Le Portugal n’a pas plus à craindre. N’a-t-il pas en 1943 accordé aux Alliés l’implantation d’une base aéronavale de première importance aux îles Açores en plein Atlantique sans que Berlin ne se manifeste. Sans aller jusqu’à débarquer dans un pays neutre, comme ce fut le cas en Norvège en 1940, les Alliés auraient semble-t-il pu envisager des mesures plus radicales étant donné l’importance capitale de ces matières premières dans l’issue de la guerre.
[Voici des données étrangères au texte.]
Lemma runs_writeLog s v lg D : frep s v → log s = lg → ready v lg D →
  runs writeLog s (λ _ s', same_globals s s' ∧
    frep s' (disk_writes (log_writes (start lg) D (txn lg)) v)).
Proof.
  intros R Hlg Hr. unfold writeLog. runs_step. runs_step. rewrite Hlg.
  pose proof (rd_n _ _ _ Hr) as Hn. pose proof (rd_start _ _ _ Hr) as Hst.
  pose proof (length_txn _ _ _ Hr) as Hlen. unfold LOG_SIZE, MAX_OP_BLOCKS in *.
  apply (runs_for_lt (λ j s', same_globals s s' ∧
    frep s' (disk_writes (log_writes (start lg) D (take (Z.to_nat j) (txn lg))) v))).
  - split; [done|]. simpl. by rewrite disk_writes_nil.
  - lia.
  - unfold log_fuel. lia.
  - intros j s1 Hj (G1 & R1). destruct (lookup_txn _ _ _ j Hr) as (b & Hb & Hb'); [lia|].
    destruct (rd_blocks _ _ _ Hr b) as (Hb32 & Hnl & cb & Hcb & Hh & Hc & Hd).
    { by apply list_elem_of_lookup_2 in Hb. }
    rewrite <- (Z2Nat.id j) at 1 by lia.
    eapply runs_mono; [apply (runs_write_one s1 _ lg (Z.to_nat j) b cb (D b) R1); try done; try lia|].
    + destruct G1 as (_ & -> & _). done.
    + apply (rd_dev _ _ _ Hr).
    + apply (rd_uncached _ _ _ Hr). unfold in_log, LOG_SIZE, MAX_OP_BLOCKS. lia.
    + eapply fits_mono; [|apply (rd_fits _ _ _ Hr)]. simpl. apply union_mono_r.
      apply singleton_subseteq_l, elem_of_log_blocks. unfold in_log, LOG_SIZE, MAX_OP_BLOCKS. lia.
    + intros a s2 (G2 & R2). split; [eauto using same_globals_trans|].
      apply (frep_eq _ _ _ R2). rewrite disk_writes_snoc. f_equal.
      replace (Z.to_nat (j + 1)) with (Datatypes.S (Z.to_nat j)) by lia.
      rewrite (take_S_r _ _ _ Hb), log_writes_snoc, length_take. do 4 f_equal. lia.
  - intros s1 (G1 & R1). split; [done|]. rewrite take_ge in R1 by lia. done.
Qed.

Lemma runs_install s v lg D : frep s v → log s = lg → ready v lg D →
  (∀ (i : nat) b, txn lg !! i = Some b → dblock (v_disk v) (start lg + 1 + Z.of_nat i) = D b) →
  runs (installTransaction false) s (λ _ s', same_globals s s' ∧
    frep s' (unpin_all (txn lg) (disk_writes (install_writes D (txn lg)) v))).
Proof.
  intros R Hlg Hr Hd. unfold installTransaction. runs_step. runs_step. rewrite Hlg.
  pose proof (rd_n _ _ _ Hr) as Hn. pose proof (rd_start _ _ _ Hr) as Hst.
  pose proof (length_txn _ _ _ Hr) as Hlen. unfold LOG_SIZE, MAX_OP_BLOCKS in *.
  apply (runs_for_lt (λ j s', same_globals s s' ∧
    frep s' (unpin_all (take (Z.to_nat j) (txn lg))
      (disk_writes (install_writes D (take (Z.to_nat j) (txn lg))) v)))).
  - split; [done|]. simpl. rewrite disk_writes_nil. by destruct v.
  - lia.
  - unfold log_fuel. lia.
  - intros j s1 Hj (G1 & R1). destruct (lookup_txn _ _ _ j Hr) as (b & Hb & Hb'); [lia|].
    destruct (rd_blocks _ _ _ Hr b) as (Hb32 & Hnl & Hpin).
    { by apply list_elem_of_lookup_2 in Hb. }
    assert (b ∉ take (Z.to_nat j) (txn lg)) as Hbn.
    { pose proof (rd_nodup _ _ _ Hr) as Hnd. fold (txn lg) in Hnd.
      rewrite <- (take_drop_middle _ _ _ Hb), NoDup_app in Hnd.
      destruct Hnd as (_ & Hdis & _). intros Hin. apply (Hdis _ Hin). left. }
    assert (∀ b', in_log (start lg) b' → b' ∉ txn lg) as Hout.
    { intros b' Hl' Hin. by apply (rd_blocks _ _ _ Hr) in Hin as (_ & ? & _). }
    assert (in_log (start lg) (start lg + 1 + Z.of_nat (Z.to_nat j))) as Hl.
    { unfold in_log, LOG_SIZE, MAX_OP_BLOCKS. lia. }
    assert (take (Z.to_nat j) (txn lg) ⊆ txn lg) as Hsub by apply subseteq_take.
    rewrite <- (Z2Nat.id j) at 1 by lia.
    eapply runs_mono; [apply (runs_install_one s1 _ lg false (Z.to_nat j) b (D b) R1); try done; try lia|].
    + destruct G1 as (_ & -> & _). done.
    + apply (rd_dev _ _ _ Hr).
    + destruct Hpin as (cb & Hcb & ?). exists cb. split; [|done]. simpl.
      by rewrite lookup_unpin_all.
    + congruence.
    + simpl. rewrite lookup_unpin_all; [|set_solver]. by apply (rd_uncached _ _ _ Hr).
    + simpl. rewrite dblock_replay_notin; [by apply Hd|]. unfold install_writes.
      rewrite <- list_fmap_compose. simpl. rewrite list_fmap_id. set_solver.
    + eapply fits_mono; [|apply (rd_fits _ _ _ Hr)]. simpl.
      destruct Hpin as (cb & Hcb%elem_of_dom_2 & _). apply elem_of_log_blocks in Hl.
      pose proof (dom_unpin_all (take (Z.to_nat j) (txn lg)) (v_cache v)). set_solver.
    + intros a s2 (G2 & R2). split; [eauto using same_globals_trans|].
      apply (frep_eq _ _ _ R2).
      replace (Z.to_nat (j + 1)) with (Datatypes.S (Z.to_nat j)) by lia.
      rewrite (take_S_r _ _ _ Hb). unfold install_writes. rewrite fmap_app. simpl.
      unfold unpin_all, disk_write, disk_writes, with_cache. simpl.
      by rewrite replay_app, fold_left_app, app_assoc.
  - intros s1 (G1 & R1). split; [done|]. rewrite take_ge in R1 by lia. done.
Qed.

(** *** Recovery *)

(** The writes of [recover]. *)
Definition recover_writes (d : gmap Z bytes) (st : Z) : list (Z * bytes) :=
  logged d st ++ [(st, st64 (dblock d st) 0 0)].

Lemma lookup_logged d st (j : Z) : 0 <= j < hdr_n d st →
  logged d st !! Z.to_nat j = Some (hdr_block d st j, dblock d (st + 1 + j)).
Proof.
  intros Hj. unfold logged. rewrite list_lookup_fmap, lookup_seqZ_lt by lia. simpl.
  by rewrite Z2Nat.id by lia.
Qed.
Une possibilité parmi de nombreuses autres aurait été de couler les cargos suédois qui transportaient les dizaines de milliers de tonnes de minerai de fer suédois à travers la Baltique. Les Alliés avaient dès 1943 la maîtrise de l’air comme en attestent les bombardements massifs de Hambourg. Mais on ne réécrit pas l’histoire à partir d’hypothèses. Il n’en reste pas moins que l’on peut se poser la question de ce qui apparaît comme une série d’occasions manquées par les Alliés. Il aurait suffi de faire cesser un seul de ces trafics pour mettre la machine de guerre allemande en péril et renforcer la probabilité d’une victoire plus rapide. Quant aux Neutres, conscients dès 1943 que l’Allemagne allait perdre la guerre, ils ont néanmoins continué leurs exportations pour remplir leurs caisses au prix d’un nombre très élevé de victimes.
[1] SHIRER William,
Le IIIème Reich, Stock, Paris, 1990, p. 716.
[2] EIZENSTADT Stuart,
US and Allied Wartime and Postwar Relations and Negociations with Argentina, Portugal, Spain, Sweden and Turkey. US Governement, June 1998. p. 11.
[3] IBID. p. 34.
[4] IBID. p. 11
[5] EIZENSTADT Stuart,
Le rapport Eisenstadt, Le Nouveau Quotidien, Lausanne, 1997, p.40.
[6] LEVINE Paul,
From Indifference to Activism, Swedish Diplomacy and the Holocaust, 1938-1944. Acta Universitatis Upsaliensis, Uppsala, 1996, p. 70.
[7] EIZENSTADT 1998, p. 133, 39 et 34.
[8] EIZENSTADT 1997, p. 38.
[9] IBID
[10] IBID. p. 2.
[11] KOBLIK Steven,
The Stones Cry Out : Sweden Response to the Persecution of the Jews, The Holocaust Library, New York, 1988, p. 33.